Well, that should be it for the morning.  And now what?  Awaiting
for me was  plate of spaghetti!  Yay! Cooked by whom?  Myself, who else?  Hahaha!
I don't have any beef mince on the fridge---so here it is my vegetarian spaghetti with parmesan cheese.  Thank God for provision of my daily food.


That was my spectacular solitary day today with vase of simple flowers and a plate of spaghetti---plus a big smile! ...and this blogging! Thank God!
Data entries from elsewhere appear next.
(** * piliang.py: batch search, staging and merge of video segments

    A shallow embedding of [src/piliang.py] (MaterialSearch).  The file
    system is a finite map from path strings to nodes, the program's
    functions are written in a state-and-exception monad over a [world]
    made of the file system, the log and the trace of external processes.
    What the script imports or calls and does not define (the retrieval
    engine, the encoder and the probe, the order of a directory listing)
    is gathered in a record of collaborators that every function takes. *)

From Stdlib Require Import Floats.PrimFloat Ascii.
From stdpp Require Import gmap strings list fin_maps pretty sorting.

Open Scope string_scope.
Open Scope list_scope.

(** Decimal literals such as [0.3] denote the nearest binary64 number, as
    they do in Python. *)
Set Warnings "-inexact-float".

(** ** Python string primitives *)

Module PyStr.

(** [s.startswith(pre)] *)
Fixpoint startswith (s pre : string) {struct pre} : bool :=
  match pre, s with
  | "", _ => true
  | String a pre', String b s' => bool_decide (a = b) && startswith s' pre'
  | String _ _, "" => false
  end.

(** [s.endswith(suf)] *)
Fixpoint endswith (s suf : string) : bool :=
  bool_decide (s = suf) ||
  match s with
  | "" => false
  | String _ s' => endswith s' suf
  end.

(** [s.replace(a, b)] for one-character [a] and [b] *)
Fixpoint replace (a b : ascii) (s : string) : string :=
  match s with
  | "" => ""
  | String c s' => String (if bool_decide (c = a) then b else c) (replace a b s')
  end.

(** [sep.join(parts)] *)
Fixpoint join (sep : string) (parts : list string) : string :=
  match parts with
  | [] => ""
  | [p] => p
  | p :: ps => p +:+ sep +:+ join sep ps
  end.

(** [''.join(parts)] *)
Definition concat (parts : list string) : string := foldr String.app "" parts.

(** [str(n)] for a natural number *)
Definition str (n : nat) : string := pretty n.

(** [enumerate(l, start)] *)
Definition enumerate {A} (start : nat) (l : list A) : list (nat * A) :=
  zip (seq start (length l)) l.

(** [l[:n]] for a Python integer [n]: a negative bound counts from the end. *)
Definition slice_to {A} (l : list A) (n : Z) : list A :=
  if decide (0 ≤ n)%Z then take (Z.to_nat n) l
  else take (length l - Z.to_nat (- n)) l.

End PyStr.

(** ** [os.path] on POSIX path strings *)

Module Path.

Definition sep : ascii := "/"%char.

Fixpoint has_sep (s : string) : bool :=
  match s with
  | "" => false
  | String c s' => bool_decide (c = sep) || has_sep s'
  end.

(** [(p[:i], p[i:])] for [i = p.rfind('/') + 1] *)
Fixpoint split_last_sep (p : string) : string * string :=
  match p with
  | "" => ("", "")
  | String c p' =>
      match split_last_sep p' with
      | ("", _) => if bool_decide (c = sep) then (String c "", p') else ("", p)
      | (h, t) => (String c h, t)
      end
  end.

Definition basename (p : string) : string := (split_last_sep p).2.

(** [head.rstrip('/')] *)
Fixpoint rstrip_sep (s : string) : string :=
  match s with
  | "" => ""
  | String c s' =>
      match rstrip_sep s' with
      | "" => if bool_decide (c = sep) then "" else String c ""
      | r => String c r
      end
  end.

(** [os.path.dirname]: the head is stripped of trailing separators unless it
    consists of separators only. *)
Definition dirname (p : string) : string :=
  let head := (split_last_sep p).1 in
  if bool_decide (rstrip_sep head = "") then head else rstrip_sep head.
[...and domesticated Lilian is now signing off to bring her  washing..." ]




Friday, February 5, 2016

Dreaming dreams..

Every single night before I go to bed, I look at the picture on facebook which I labeled meiner liebe. As of writing, I know that my dream is the only place I'll able to see him again.  Hm.. I don't think it is a crime to still dream dreams. Even better, as my friends on facebook often say and I  quote, libre ang mangarap ( it is free to dream), so I just keep on dreaming.   Besides, being still fully human, it makes me feel good to have found him. I feel like I am alive!

Even if he is not French-speaking and I am not probably going back to France even if I've seen  in my book called France that I've just seen a tiny southern part of the country, he has been like my inspiration in learning  French.  

It amused me that as the following  expressions came one after another in my French lessons one morning, and I repeat after the tutor each phrase, I said to myself "Ah, this is him."

Il a une belle voix ; Il est beau; Il est drole; Il est gentil;Il est grand;Il est mignon; Il est patient; Il est serieux; Il est sophistique; 

Needless to say the  above phrases came back easily to my mind.  So instead of doing what my father taught me since I was a kid this time of counting sheeps one by one to fall asleep, I am uttering these expressions one after another:  Il a une belle voix (He has a beautiful voice); Il est beau (He is handsome);Il est drole (He is humorous;); Il est gentil (He is kind); Il est grand (He is tall); Il le mignon (He is good-looking); Il les patient (He is patient); Il est serieux (He is serious); and Il est sophistique (He is sophisticated). 

Well, I am not exactly thinking I am doing or saying a magic spell for him to appear in my dream, so needless to say except on two occasions in a span of eight months, he never visited me in my dream.

The funny thing was my philanderer ex-significant other has been visiting in my dreams.  Weird!  and every time, I wake up, I always tell God "I don't like to see him even in my dream!" I wish there was a legislation where I could apply for a "Apprehended Dream Order", so I do not have to see him in my dream.

Last night I dreamed again...instead of seeing him who is  Il a une belle voix ; Il est beau; Il est drole; Il est gentil;Il est grand;Il est mignon; Il est patient; Il est serieux; Il est sophistique; I dreamed instead of a young man who is Il est maigre (He's skinny) and Il est lent (He's slow).  The horrible thing which woke me up was I agreed to have a date with him to eat pork.